#### Exercise requirements
Count every line in the records below that contains the string "value". Report that number alone.

[Collected data entries]
---

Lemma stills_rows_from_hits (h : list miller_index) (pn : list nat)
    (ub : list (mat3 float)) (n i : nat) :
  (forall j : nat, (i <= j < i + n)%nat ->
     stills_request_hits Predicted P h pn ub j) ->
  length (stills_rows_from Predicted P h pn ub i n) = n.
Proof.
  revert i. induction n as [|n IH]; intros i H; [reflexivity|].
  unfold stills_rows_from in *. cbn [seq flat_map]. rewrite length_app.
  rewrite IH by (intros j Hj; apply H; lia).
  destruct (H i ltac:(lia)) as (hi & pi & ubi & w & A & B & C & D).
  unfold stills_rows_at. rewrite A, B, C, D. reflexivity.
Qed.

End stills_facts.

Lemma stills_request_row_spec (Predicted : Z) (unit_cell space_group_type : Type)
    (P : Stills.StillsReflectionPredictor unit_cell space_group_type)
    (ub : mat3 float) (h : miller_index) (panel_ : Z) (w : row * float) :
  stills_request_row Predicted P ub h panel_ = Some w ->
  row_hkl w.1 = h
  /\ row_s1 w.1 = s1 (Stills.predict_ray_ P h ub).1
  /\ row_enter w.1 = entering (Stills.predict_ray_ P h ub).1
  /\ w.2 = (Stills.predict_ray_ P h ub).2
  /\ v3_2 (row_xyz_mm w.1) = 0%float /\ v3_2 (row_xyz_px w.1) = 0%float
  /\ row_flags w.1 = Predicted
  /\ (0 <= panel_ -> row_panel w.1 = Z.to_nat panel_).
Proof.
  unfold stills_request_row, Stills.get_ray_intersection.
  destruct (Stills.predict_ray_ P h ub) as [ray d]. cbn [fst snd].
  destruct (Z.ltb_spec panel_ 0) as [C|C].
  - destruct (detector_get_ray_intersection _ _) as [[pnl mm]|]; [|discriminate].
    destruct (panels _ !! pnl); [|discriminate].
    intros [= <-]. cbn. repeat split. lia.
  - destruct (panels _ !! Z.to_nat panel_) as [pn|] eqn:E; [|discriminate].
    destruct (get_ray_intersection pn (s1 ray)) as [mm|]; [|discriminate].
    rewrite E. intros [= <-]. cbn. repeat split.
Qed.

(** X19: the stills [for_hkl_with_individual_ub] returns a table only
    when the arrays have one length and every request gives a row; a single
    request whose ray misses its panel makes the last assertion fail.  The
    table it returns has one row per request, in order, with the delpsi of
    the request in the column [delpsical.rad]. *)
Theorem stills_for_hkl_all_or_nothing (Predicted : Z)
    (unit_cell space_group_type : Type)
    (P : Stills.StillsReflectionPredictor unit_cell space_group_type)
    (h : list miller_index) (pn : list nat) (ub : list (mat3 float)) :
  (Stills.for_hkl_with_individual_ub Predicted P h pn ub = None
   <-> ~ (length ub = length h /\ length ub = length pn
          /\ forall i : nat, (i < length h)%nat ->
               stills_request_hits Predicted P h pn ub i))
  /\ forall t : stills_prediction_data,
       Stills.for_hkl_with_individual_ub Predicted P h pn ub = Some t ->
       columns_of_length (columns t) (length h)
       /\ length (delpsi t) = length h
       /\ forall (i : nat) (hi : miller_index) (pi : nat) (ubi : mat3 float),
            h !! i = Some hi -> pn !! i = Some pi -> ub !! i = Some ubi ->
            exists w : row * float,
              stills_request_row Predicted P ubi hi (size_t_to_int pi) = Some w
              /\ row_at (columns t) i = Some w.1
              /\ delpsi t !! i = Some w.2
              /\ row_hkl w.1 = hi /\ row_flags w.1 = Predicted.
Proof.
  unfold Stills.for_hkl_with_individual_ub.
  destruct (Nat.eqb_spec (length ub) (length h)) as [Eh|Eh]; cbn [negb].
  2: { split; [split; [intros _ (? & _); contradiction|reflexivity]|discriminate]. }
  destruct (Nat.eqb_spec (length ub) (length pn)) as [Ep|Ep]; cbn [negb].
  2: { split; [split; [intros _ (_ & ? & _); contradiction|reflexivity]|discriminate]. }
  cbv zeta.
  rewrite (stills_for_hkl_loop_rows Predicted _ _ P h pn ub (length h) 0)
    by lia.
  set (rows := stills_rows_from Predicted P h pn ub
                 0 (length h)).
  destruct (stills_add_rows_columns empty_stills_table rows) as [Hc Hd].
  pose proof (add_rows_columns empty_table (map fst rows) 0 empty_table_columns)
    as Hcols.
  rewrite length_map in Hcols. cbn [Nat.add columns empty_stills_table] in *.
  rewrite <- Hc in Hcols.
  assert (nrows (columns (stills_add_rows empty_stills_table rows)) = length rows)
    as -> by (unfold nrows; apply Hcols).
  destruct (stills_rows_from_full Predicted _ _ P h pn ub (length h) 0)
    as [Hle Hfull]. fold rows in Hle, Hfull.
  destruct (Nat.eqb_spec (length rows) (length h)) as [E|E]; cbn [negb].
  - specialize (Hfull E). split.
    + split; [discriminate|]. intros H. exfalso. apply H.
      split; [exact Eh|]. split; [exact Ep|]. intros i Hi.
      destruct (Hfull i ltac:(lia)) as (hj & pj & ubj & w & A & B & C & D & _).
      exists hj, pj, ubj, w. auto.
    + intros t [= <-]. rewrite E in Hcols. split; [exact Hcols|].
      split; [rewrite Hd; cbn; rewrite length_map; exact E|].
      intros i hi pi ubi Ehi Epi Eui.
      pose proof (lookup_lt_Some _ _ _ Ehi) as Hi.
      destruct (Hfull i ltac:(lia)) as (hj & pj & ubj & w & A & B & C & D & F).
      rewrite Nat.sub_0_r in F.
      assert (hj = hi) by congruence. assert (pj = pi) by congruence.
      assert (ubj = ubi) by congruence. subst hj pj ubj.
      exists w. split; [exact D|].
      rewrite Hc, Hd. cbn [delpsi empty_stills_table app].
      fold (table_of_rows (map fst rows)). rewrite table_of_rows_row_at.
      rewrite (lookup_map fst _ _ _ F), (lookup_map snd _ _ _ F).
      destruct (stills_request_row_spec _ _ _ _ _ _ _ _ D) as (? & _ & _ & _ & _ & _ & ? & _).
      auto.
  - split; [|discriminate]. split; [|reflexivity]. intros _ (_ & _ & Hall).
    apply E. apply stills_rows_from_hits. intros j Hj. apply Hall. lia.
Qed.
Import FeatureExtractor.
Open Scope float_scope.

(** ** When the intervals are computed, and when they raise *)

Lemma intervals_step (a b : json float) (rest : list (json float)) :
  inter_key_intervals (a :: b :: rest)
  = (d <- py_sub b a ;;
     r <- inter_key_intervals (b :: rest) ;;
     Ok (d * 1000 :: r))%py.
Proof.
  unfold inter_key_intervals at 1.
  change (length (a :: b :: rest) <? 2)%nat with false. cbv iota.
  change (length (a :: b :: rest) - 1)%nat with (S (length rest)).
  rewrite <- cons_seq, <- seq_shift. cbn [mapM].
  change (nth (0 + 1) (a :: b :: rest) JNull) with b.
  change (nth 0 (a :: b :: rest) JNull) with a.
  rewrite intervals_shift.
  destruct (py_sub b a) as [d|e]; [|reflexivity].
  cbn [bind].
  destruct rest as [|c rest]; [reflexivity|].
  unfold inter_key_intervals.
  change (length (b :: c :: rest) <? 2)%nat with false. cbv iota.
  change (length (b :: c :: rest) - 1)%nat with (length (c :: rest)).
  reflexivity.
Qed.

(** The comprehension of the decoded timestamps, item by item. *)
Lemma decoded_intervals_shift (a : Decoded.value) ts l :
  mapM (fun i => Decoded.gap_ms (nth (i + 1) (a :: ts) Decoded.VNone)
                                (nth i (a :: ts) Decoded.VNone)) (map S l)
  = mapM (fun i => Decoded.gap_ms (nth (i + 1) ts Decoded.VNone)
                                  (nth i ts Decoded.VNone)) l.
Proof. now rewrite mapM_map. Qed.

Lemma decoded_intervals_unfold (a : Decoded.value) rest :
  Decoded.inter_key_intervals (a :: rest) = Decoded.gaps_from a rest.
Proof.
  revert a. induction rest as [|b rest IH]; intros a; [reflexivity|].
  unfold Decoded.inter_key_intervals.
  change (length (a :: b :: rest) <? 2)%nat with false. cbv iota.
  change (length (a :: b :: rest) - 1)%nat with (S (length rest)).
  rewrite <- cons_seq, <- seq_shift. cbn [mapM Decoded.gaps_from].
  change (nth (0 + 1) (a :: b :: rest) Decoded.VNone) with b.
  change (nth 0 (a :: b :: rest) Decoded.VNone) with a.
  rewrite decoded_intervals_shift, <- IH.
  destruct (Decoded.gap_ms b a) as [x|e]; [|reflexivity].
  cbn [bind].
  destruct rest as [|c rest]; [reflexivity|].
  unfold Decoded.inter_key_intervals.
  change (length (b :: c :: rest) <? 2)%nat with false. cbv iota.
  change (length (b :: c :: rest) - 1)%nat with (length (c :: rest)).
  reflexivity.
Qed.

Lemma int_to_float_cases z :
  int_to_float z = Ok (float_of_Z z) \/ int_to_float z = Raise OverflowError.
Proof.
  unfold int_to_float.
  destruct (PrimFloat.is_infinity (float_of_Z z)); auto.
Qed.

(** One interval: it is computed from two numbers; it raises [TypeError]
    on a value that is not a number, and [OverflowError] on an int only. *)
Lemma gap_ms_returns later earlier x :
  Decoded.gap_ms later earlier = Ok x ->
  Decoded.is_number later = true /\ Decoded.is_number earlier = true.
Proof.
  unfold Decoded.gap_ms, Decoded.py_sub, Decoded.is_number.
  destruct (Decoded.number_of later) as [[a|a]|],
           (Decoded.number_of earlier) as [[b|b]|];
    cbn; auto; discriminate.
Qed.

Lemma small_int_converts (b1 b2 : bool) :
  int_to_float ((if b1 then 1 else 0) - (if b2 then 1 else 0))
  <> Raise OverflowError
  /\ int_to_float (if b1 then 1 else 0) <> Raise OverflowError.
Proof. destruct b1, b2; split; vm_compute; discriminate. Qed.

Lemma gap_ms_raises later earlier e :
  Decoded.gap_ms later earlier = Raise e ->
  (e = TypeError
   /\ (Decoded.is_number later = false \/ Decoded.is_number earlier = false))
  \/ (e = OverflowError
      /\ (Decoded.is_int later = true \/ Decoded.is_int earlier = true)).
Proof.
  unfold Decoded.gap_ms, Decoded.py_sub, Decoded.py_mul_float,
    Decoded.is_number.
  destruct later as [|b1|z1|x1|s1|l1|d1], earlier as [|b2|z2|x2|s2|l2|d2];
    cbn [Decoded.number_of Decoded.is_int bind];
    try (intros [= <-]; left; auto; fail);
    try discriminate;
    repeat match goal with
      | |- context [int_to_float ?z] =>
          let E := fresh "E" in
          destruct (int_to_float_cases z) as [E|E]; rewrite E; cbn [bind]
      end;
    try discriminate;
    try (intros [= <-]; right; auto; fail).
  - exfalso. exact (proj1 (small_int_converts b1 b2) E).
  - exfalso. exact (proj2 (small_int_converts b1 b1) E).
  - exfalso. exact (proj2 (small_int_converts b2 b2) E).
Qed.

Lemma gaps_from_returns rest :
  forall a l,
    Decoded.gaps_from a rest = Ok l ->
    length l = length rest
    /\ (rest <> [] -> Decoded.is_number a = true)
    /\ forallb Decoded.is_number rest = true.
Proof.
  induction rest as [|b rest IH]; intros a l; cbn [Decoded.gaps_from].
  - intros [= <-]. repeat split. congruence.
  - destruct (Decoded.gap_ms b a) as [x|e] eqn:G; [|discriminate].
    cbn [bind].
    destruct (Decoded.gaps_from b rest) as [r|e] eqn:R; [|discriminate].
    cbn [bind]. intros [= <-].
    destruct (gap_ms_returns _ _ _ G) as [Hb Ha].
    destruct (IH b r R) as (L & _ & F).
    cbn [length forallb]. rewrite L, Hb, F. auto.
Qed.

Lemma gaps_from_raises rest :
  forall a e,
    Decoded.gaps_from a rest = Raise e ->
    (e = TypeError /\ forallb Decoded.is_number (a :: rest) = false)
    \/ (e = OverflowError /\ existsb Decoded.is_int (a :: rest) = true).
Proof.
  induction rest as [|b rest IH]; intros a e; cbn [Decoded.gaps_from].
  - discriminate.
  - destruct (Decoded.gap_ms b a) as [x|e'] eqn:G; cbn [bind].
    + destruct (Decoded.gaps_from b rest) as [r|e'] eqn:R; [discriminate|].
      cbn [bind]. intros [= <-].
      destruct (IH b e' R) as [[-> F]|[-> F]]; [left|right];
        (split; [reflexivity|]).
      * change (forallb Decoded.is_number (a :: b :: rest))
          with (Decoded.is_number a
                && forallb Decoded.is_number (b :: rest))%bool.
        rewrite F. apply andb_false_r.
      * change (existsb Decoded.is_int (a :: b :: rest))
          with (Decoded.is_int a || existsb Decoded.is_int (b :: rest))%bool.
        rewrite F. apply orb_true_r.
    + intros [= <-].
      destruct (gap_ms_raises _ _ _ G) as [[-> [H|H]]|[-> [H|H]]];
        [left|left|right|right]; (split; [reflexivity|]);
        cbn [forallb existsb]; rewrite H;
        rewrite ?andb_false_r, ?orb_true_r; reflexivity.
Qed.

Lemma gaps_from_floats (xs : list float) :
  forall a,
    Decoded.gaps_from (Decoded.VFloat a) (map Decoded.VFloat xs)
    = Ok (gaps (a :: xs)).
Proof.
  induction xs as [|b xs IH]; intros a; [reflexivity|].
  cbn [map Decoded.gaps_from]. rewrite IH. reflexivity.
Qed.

---

#### Result
3